• Available data
'''

(* ===== verification/VolatileTheorems.v ===== *)
(** * Correctness of the volatile store

    What the operations on the selected chain promise: switching to a fork,
    rebuilding after a restart, pruning what the immutable tip does not reach,
    and the invariant that ties the tip to the selected chain. *)

From S2P Require Import Prelude Order Bytes EraHistory Block ChainFragment VolatileWal VolatileDb VolatileInv VolatileChain VolatileSelect.
Local Open Scope Z_scope.

(** ** Switching *)

(** C6: For an acyclic block store whose selected chain is a path of stored
    blocks, [switch_chain] either returns no plan and leaves the store as it
    was, which it does only when the new tip is not stored or every block the
    selected chain shares with the new chain would cost more than [k]
    rollbacks; or it returns a plan such that the old selected chain is a kept
    prefix followed by the reversed rollback list, the new one is the same
    prefix followed by the apply list, the new chain is a path of stored blocks
    that ends in the new tip, [tip] describes that block, no more than [k]
    blocks are rolled back and none of them is on the new chain, the
    intersection is the last kept block or the genesis or immutable anchor the
    new chain grows from, and the rolled-back blocks are scheduled for
    collection while the applied ones are not. *)
Theorem switch_chain_correct rank now tip a k g d :
  acyclic rank (v_blocks d) → path (v_blocks d) (v_selected_chain d) →
  match switch_chain now tip a k g d with
  | (None, d') =>
      d' = d ∧
      ∀ kept h rest l, v_selected_chain d = kept ++ h :: rest → ancestors (v_blocks d) tip l →
        h ∈ l → k < Z.of_nat (length rest)
  | (Some plan, d') => ∃ kept,
      v_selected_chain d = kept ++ reverse (sp_rollback plan) ∧
      v_selected_chain d' = kept ++ sp_apply plan ∧
      v_blocks d' = v_blocks d ∧
      path (v_blocks d) (v_selected_chain d') ∧
      last (v_selected_chain d') = Some tip ∧
      (∃ b, v_blocks d !! tip = Some b ∧ v_tip d' = Some (vb_slot b, tip, vb_block_no b)) ∧
      Z.of_nat (length (sp_rollback plan)) ≤ k ∧
      (∀ h, h ∈ sp_rollback plan → h ∉ v_selected_chain d') ∧
      match last kept with
      | Some h => h = sp_intersection plan ∧ ∃ b, v_blocks d !! h = Some b ∧
          vb_slot b = sp_intersection_slot plan
      | None => ∃ r b, head (sp_apply plan) = Some r ∧ v_blocks d !! r = Some b ∧
          vb_prev_hash b = sp_intersection plan ∧
          ((sp_intersection plan = hash_zero ∧ sp_intersection_slot plan = 0 ∧ g = true ∧
            r ∉ v_unknown_prev d) ∨ a = Some (sp_intersection plan, sp_intersection_slot plan))
      end ∧
      (∀ h, h ∈ sp_rollback plan → v_gc_schedule d' !! h = Some now) ∧
      (∀ h, h ∈ sp_apply plan → v_gc_schedule d' !! h = None)
  end.
Proof.
  intros Ha Hp. unfold switch_chain. destruct (v_blocks d !! tip) as [bt|] eqn:Ht.
  2:{ rewrite walk_chain_back_missing by done. rewrite bool_decide_eq_true_2 by done.
      split; [done|]. intros kept h rest l _ Hl _. destruct Hl; congruence. }
  destruct (walk_chain_back_spec rank d tip Ha) as (l & Hl & Hw); [by eexists|]. rewrite Hw.
  rewrite bool_decide_eq_false_2.
  2:{ intros E. pose proof (ancestors_last _ _ _ Hl) as Hlast. by rewrite E in Hlast. }
  set (idx := rposition _ _). destruct (switch_diff _ _ _ _ _) as [[[[x xs] rb] ap]|] eqn:E.
  - destruct (switch_diff_spec rank d tip l idx a g x xs rb ap Ha Hp Hl eq_refl E)
      as (Hold & Hnew & Hlast & Hdis & Hx).
    destruct (Z.ltb_spec k (Z.of_nat (length rb))) as [Hk|Hk].
    + split; [done|]. intros kept h rest l' Hs Hl' Hh.
      rewrite (ancestors_inj _ _ _ _ Hl' Hl) in Hh.
      destruct (switch_diff_refused rank d tip l a g h kept rest Ha Hp Hl Hs Hh)
        as (i & x' & xs' & ap' & rb' & Hi & E' & Hle). fold idx in Hi.
      rewrite Hi, E' in E. simplify_eq. lia.
    + eexists. split; [exact Hold|]. split; [done|]. split; [done|]. split; [exact Hnew|].
      split; [exact Hlast|]. split.
      { exists bt. split; [done|]. unfold recompute_tip, reindex, tip_of.
        cbn [v_tip with_tip v_selected_chain with_block_no_index with_selected_chain v_blocks with_gc_schedule].
        rewrite Hlast. cbn [mbind option_bind]. by rewrite Ht. }
      split; [exact Hk|]. split; [exact Hdis|]. split.
      { revert Hx. generalize (last (match idx with Some i => take (S i) (v_selected_chain d) | None => [] end)).
        intros [hk|] Hx; [by destruct Hx as [-> Hx]|exact Hx]. }
      cbn [sp_rollback sp_apply]. unfold recompute_tip, reindex.
      cbn [v_gc_schedule with_tip with_block_no_index with_selected_chain with_gc_schedule].
      split; intros h Hh; rewrite gc_apply.
      * rewrite decide_False by (intros ?; apply (Hdis h Hh); set_solver).
        by rewrite gc_schedule, decide_True.
      * by rewrite decide_True.
  - split; [done|]. intros kept h rest l' Hs Hl' Hh.
    rewrite (ancestors_inj _ _ _ _ Hl' Hl) in Hh.
    destruct (switch_diff_refused rank d tip l a g h kept rest Ha Hp Hl Hs Hh)
      as (i & x' & xs' & ap' & rb' & Hi & E' & Hle). fold idx in Hi. by rewrite Hi, E' in E.
Qed.

(** ** Pruning at start-up *)

Section pruning.
Context {CR : Crates}.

'''

• Goal of the exercise
The lines above that hold the word "unfold" are the ones to copy.

• Solution below
  intros Ha Hp. unfold switch_chain. destruct (v_blocks d !! tip) as [bt|] eqn:Ht.
      { exists bt. split; [done|]. unfold recompute_tip, reindex, tip_of.
      cbn [sp_rollback sp_apply]. unfold recompute_tip, reindex.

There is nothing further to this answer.